Below are the entries; return every line among them that holds the word "assert".
** RECORDS follows **
Lemma chain_getxattr_safe fn name val size w tr fuel :
  get_fits fn w ->
  0 < size -> size <= INT_MAX -> size <= Z.of_nat (length val) ->
  chain_getxattr fuel fn name val size (State w tr) ≠ Undef.
Proof.
  intros Hfit Hsz Hint Hbuf. unfold chain_getxattr.
  rewrite bool_decide_eq_false_2 by lia. unfold mbind at 1.
  pose proof (chain_getxattr_loop_safe fn name w Hfit fuel val 0 0 size tr
                ltac:(done) Hsz ltac:(lia) ltac:(lia)) as Hloop.
  destruct (chain_getxattr_loop fuel fn name val 0 0 size (State w tr))
    as [[l st1]| | |]; try done.
  cbv beta iota delta [obind]. unfold chain_getxattr_end.
  case_bool_decide; [|done].
  destruct (is_block_len (l_chunk_size l)); [|done].
  unfold mbind at 1, lift.
  pose proof (get_raw_xattr_name_defined name (l_i l) RAW_NAME_SIZE).
  destruct (get_raw_xattr_name name (l_i l) RAW_NAME_SIZE) as [raw| | |];
    try done.
  cbv beta iota delta [obind]. unfold mbind, sys_getxattr.
  destruct (prim_getxattr fn raw 0 (world st1)) as [r1 d1].
  rewrite (bool_decide_eq_true_2 (0 = 0)) by done.
  cbv beta iota delta [obind]. by case_bool_decide.
Qed.

(** The rounds of the growing read while the doubled size stays within
    [size_t]. *)
Lemma chain_getxattr_buf_loop_result fuel_rd fn name bp w :
  get_within fn w ->
  forall fuel size tr r bp' st',
    0 < size -> size * 2 ^ Z.of_nat fuel <= 2 ^ 64 ->
    chain_getxattr_buf_loop fuel fuel_rd fn name bp size (State w tr)
    = Ret ((r, bp'), st') ->
    world st' = w /\ r ≠ - ERANGE /\ (r <= 0 -> bp' = bp)
    /\ (0 < r ->
        match bp with
        | Some _ => exists buf, bp' = Some buf /\ Z.of_nat (length buf) = r
        | None => bp' = None
        end).
Proof.
  intros Hin. induction fuel as [|fuel IH];
    intros size tr r bp' st' Hsz Hfit Hrun; [done|].
  assert (Hlt : size < 2 ^ 64).
  { rewrite Nat2Z.inj_succ, Z.pow_succ_r in Hfit by lia.
    assert (0 < 2 ^ Z.of_nat fuel) by (apply Z.pow_pos_nonneg; lia). nia. }
  simpl in Hrun. unfold mbind at 1, bufferptr_new in Hrun.
  simpl world in Hrun. destruct (malloc_ok size w); [|done].
  unfold fresh in Hrun. cbv beta iota delta [obind] in Hrun.
  simpl world in Hrun. unfold mbind at 1 in Hrun.
  destruct (chain_getxattr fuel_rd fn name
              (resize (Z.to_nat size) NUL (junk w)) size (State w tr))
    as [[[r1 buf1] st1]| | |] eqn:Erd; try done.
  apply chain_getxattr_bound in Erd as (Hr1 & Hlen & Hw); [|done|done|done].
  simpl world in Hw. rewrite length_resize in Hlen.
  cbv beta iota delta [obind] in Hrun.
  case_bool_decide as Hpos.
  { inversion Hrun; subst. repeat split; [unfold ERANGE; lia|lia|].
    intros _. destruct bp; [|done].
    eexists. split; [done|]. rewrite length_take. lia. }
  case_bool_decide as Hz.
  { inversion Hrun; subst. repeat split; [unfold ERANGE; lia|lia]. }
  case_bool_decide as He.
  - destruct fuel as [|fuel]; [done|].
    assert (Hdbl : size_t (size * 2) = size * 2).
    { unfold size_t. apply Z.mod_small.
      rewrite !Nat2Z.inj_succ, !Z.pow_succ_r in Hfit by lia.
      assert (0 < 2 ^ Z.of_nat fuel) by (apply Z.pow_pos_nonneg; lia). nia. }
    rewrite Hdbl in Hrun. destruct st1 as [w1 tr1]. simpl in Hw. subst w1.
    apply IH in Hrun; [done|lia|].
    rewrite Nat2Z.inj_succ, Z.pow_succ_r in Hfit by lia. lia.
  - inversion Hrun; subst. repeat split; [done|lia].
Qed.

End BoundMore.

Lemma store_get_within (fd : Z) (m : Store.attrs) : get_within fd m.
Proof.
  intros key size r d Hsz. simpl. unfold Store.getxattr.
  destruct (m !! key) as [v|]; [|intros [= <- _]; unfold ENODATA; lia].
  rewrite bool_decide_eq_false_2 by lia.
  case_bool_decide; intros [= <- _]; [unfold ERANGE|]; lia.
Qed.

Lemma store_get_fits (fd : Z) (m : Store.attrs) : get_fits fd m.
Proof.
  intros key size r d Hsz. simpl. unfold Store.getxattr.
  destruct (m !! key) as [v|];
    [|intros [= <- <-]; unfold ENODATA; simpl; lia].
  rewrite bool_decide_eq_false_2 by lia.
  case_bool_decide; intros [= <- <-]; [unfold ERANGE; simpl|]; lia.
Qed.

(** X12.  A bounded read stays inside the caller's buffer: with a
    capacity above 0 that fits [int], a buffer of at least that many
    bytes, and a primitive get that never reports or stores more bytes
    than it had room for, no store of the read falls outside the buffer,
    however many rounds it makes; and what it returns is never more than
    the capacity. *)
Theorem X12_chain_getxattr_in_bounds `{Hdr : ChainHeader} {H W : Type}
    `{Ops : !XattrOps H W}
    (fn : H) (name val : list ascii) (size : Z) (w : W)
    (tr : list (syscall H)) (fuel : nat) :
  get_fits fn w ->
  0 < size ->
  size <= INT_MAX ->
  size <= Z.of_nat (length val) ->
  chain_getxattr fuel fn name val size (State w tr) ≠ Undef
  /\ forall r val' st',
       chain_getxattr fuel fn name val size (State w tr)
       = Ret ((r, val'), st') ->
       r <= size.
Proof.
  intros Hfit Hsz Hint Hbuf. split; [by apply chain_getxattr_safe|].
  intros r val' st' Hrun.
  apply chain_getxattr_bound in Hrun as [Hr _]; [done| |done|].
  - intros key s r0 d Hs Hp. by destruct (Hfit _ _ _ _ Hs Hp).
  - unfold INT_MAX in Hint. lia.
Qed.

Lemma X12_chain_getxattr_in_bounds_witness :
  chain_fgetxattr 5 0 (str "a@b") (replicate 300 "-"%char) 300
                  (Store.init Store.sample) ≠ Undef
  /\ forall r val' st',
       chain_fgetxattr 5 0 (str "a@b") (replicate 300 "-"%char) 300
                       (Store.init Store.sample)
       = Ret ((r, val'), st') ->
       r <= 300.
Proof.
  apply (X12_chain_getxattr_in_bounds 0 (str "a@b") (replicate 300 "-"%char)
           300 Store.sample [] 5).
  - apply store_get_fits.
  - lia.
  - vm_compute. discriminate.
  - vm_compute. discriminate.
Defined.

(** ** Listing into a destination that is too small *)

Section ListMore.
Context `{Hdr : ChainHeader} {H W : Type} `{Ops : !XattrOps H W}.

Implicit Types (fn : H) (w : W) (tr : list (syscall H)) (st : state H W).
Implicit Types (name key val out rest seen slack : list ascii).

(** One round of the loop at a chunk-0 key whose name does not fit what
    is left of the destination. *)
Lemma chain_listxattr_loop_short name fuel seen slack out rest end_ st :
  header_ok -> cstring name -> encodable name 0 ->
  Z.of_nat (length seen) < end_ ->
  (length rest < length name)%nat ->
  chain_listxattr_loop (S fuel) (seen ++ key_of name 0 ++ NUL :: slack)
    (Z.of_nat (length seen)) end_
    (out ++ rest) (Z.of_nat (length out))
    (Z.of_nat (length out + length rest)) st
  = Ret ((- ERANGE, out ++ rest), st).
Proof.
  intros Hok Hc He Hend Hshort. simpl chain_listxattr_loop.
  rewrite bool_decide_eq_true_2 by done.
  unfold mbind at 1. unfold fresh at 1. simpl obind.
  rewrite (bool_decide_eq_true_2 (0 <= _)) by lia.
  rewrite Nat2Z.id, drop_app_length.
  rewrite (mbind_lift _ _ _ _ (c_str_app _ _ (key_of_cstring _ 0 Hc))).
  assert (Hbuf : Z.of_nat (length (resize (Z.to_nat RAW_NAME_SIZE) NUL
                                          (junk (world st))))
                 = RAW_NAME_SIZE).
  { rewrite length_resize. pose proof (encodable_length _ _ Hok He). lia. }
  rewrite (mbind_lift _ _ _ _
             (translate_raw_name_key name 0 _ _ Hok Hc He Hbuf)).
  rewrite (bool_decide_eq_true_2 (0 = 0)) by done.
  by rewrite bool_decide_eq_true_2 by lia.
Qed.

(** The same round when exactly the characters of the name fit: the
    test lets the copy through, and its terminator falls outside. *)
Lemma chain_listxattr_loop_overrun name fuel seen slack out rest end_ st :
  header_ok -> cstring name -> encodable name 0 ->
  Z.of_nat (length seen) < end_ ->
  length rest = length name ->
  chain_listxattr_loop (S fuel) (seen ++ key_of name 0 ++ NUL :: slack)
    (Z.of_nat (length seen)) end_
    (out ++ rest) (Z.of_nat (length out))
    (Z.of_nat (length out + length rest)) st
  = Undef.
Proof.
  intros Hok Hc He Hend Hexact. simpl chain_listxattr_loop.
  rewrite bool_decide_eq_true_2 by done.
  unfold mbind at 1. unfold fresh at 1. simpl obind.
  rewrite (bool_decide_eq_true_2 (0 <= _)) by lia.
  rewrite Nat2Z.id, drop_app_length.
  rewrite (mbind_lift _ _ _ _ (c_str_app _ _ (key_of_cstring _ 0 Hc))).
  assert (Hbuf : Z.of_nat (length (resize (Z.to_nat RAW_NAME_SIZE) NUL
                                          (junk (world st))))
                 = RAW_NAME_SIZE).
  { rewrite length_resize. pose proof (encodable_length _ _ Hok He). lia. }
  rewrite (mbind_lift _ _ _ _
             (translate_raw_name_key name 0 _ _ Hok Hc He Hbuf)).
  rewrite (bool_decide_eq_true_2 (0 = 0)) by done.
  rewrite bool_decide_eq_false_2 by lia.
  unfold mbind, lift, strcpy. rewrite c_str_app by done.
  cbv beta iota delta [obind]. unfold poke.
  rewrite bool_decide_eq_false_2; [done|].
  rewrite !length_app. simpl. lia.
Qed.

(** The listing up to its loop, for a stream that is not empty. *)
Lemma chain_listxattr_to_loop fn names len w tr r0 d0 keys :
  prim_listxattr fn 0 w = (r0, d0) ->
  0 <= r0 ->
  r0 < 2 ^ 30 ->
  malloc_ok (r0 * 2) w = true ->
  prim_listxattr fn (r0 * 2) w = (Z.of_nat (length keys), keys) ->
  Z.of_nat (length keys) <= r0 * 2 ->
  keys ≠ [] ->
  len ≠ 0 ->
  chain_listxattr fn names len (State w tr)
  = chain_listxattr_loop (length keys)
      (keys ++ drop (length keys) (resize (Z.to_nat (r0 * 2)) NUL (junk w)))
      0 (Z.of_nat (length keys)) names 0 len
      (State w (tr ++ [Listxattr fn 0; Listxattr fn (r0 * 2)])).
Proof.
  intros Hp0 Hr0 Hsmall Hm Hp Hfit Hne Hlen.
  assert (0 < Z.of_nat (length keys)) by (destruct keys; [done|simpl; lia]).
  assert (Htot : size_t (c_int (r0 * 2)) = r0 * 2).
  { rewrite c_int_small by (unfold INT_MAX; lia).
    unfold size_t. apply Z.mod_small. lia. }
  unfold chain_listxattr. rewrite bool_decide_eq_false_2 by done.
  rewrite (mbind_Ret _ _ _ _ _ (sys_listxattr_probe _ _ _ _ _ Hp0)).
  rewrite bool_decide_eq_false_2 by lia. rewrite Htot.
  unfold mbind at 1, malloc at 1. simpl world. rewrite Hm.
  unfold mbind at 1, fresh at 1, mret at 1. simpl obind.
  set (fb := resize (Z.to_nat (r0 * 2)) NUL (junk w)).
  unfold mbind, sys_listxattr. simpl world. rewrite Hp.
  rewrite (bool_decide_eq_false_2 (r0 * 2 = 0)) by lia.
  assert (Hpoke : poke fb 0 keys = Ret (keys ++ drop (length keys) fb)).
  { apply (poke_app [] fb). unfold fb. rewrite length_resize. lia. }
  rewrite Hpoke. simpl obind. rewrite bool_decide_eq_false_2 by lia.
  unfold log. simpl. by rewrite Nat2Z.id, <- app_assoc.
Qed.

End ListMore.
** End of RECORDS **
- _RESPONSE_:
  assert (Hlt : size < 2 ^ 64).
    assert (0 < 2 ^ Z.of_nat fuel) by (apply Z.pow_pos_nonneg; lia). nia. }
    assert (Hdbl : size_t (size * 2) = size * 2).
      assert (0 < 2 ^ Z.of_nat fuel) by (apply Z.pow_pos_nonneg; lia). nia. }
  assert (Hbuf : Z.of_nat (length (resize (Z.to_nat RAW_NAME_SIZE) NUL
  assert (Hbuf : Z.of_nat (length (resize (Z.to_nat RAW_NAME_SIZE) NUL
  assert (0 < Z.of_nat (length keys)) by (destruct keys; [done|simpl; lia]).
  assert (Htot : size_t (c_int (r0 * 2)) = r0 * 2).
  assert (Hpoke : poke fb 0 keys = Ret (keys ++ drop (length keys) fb)).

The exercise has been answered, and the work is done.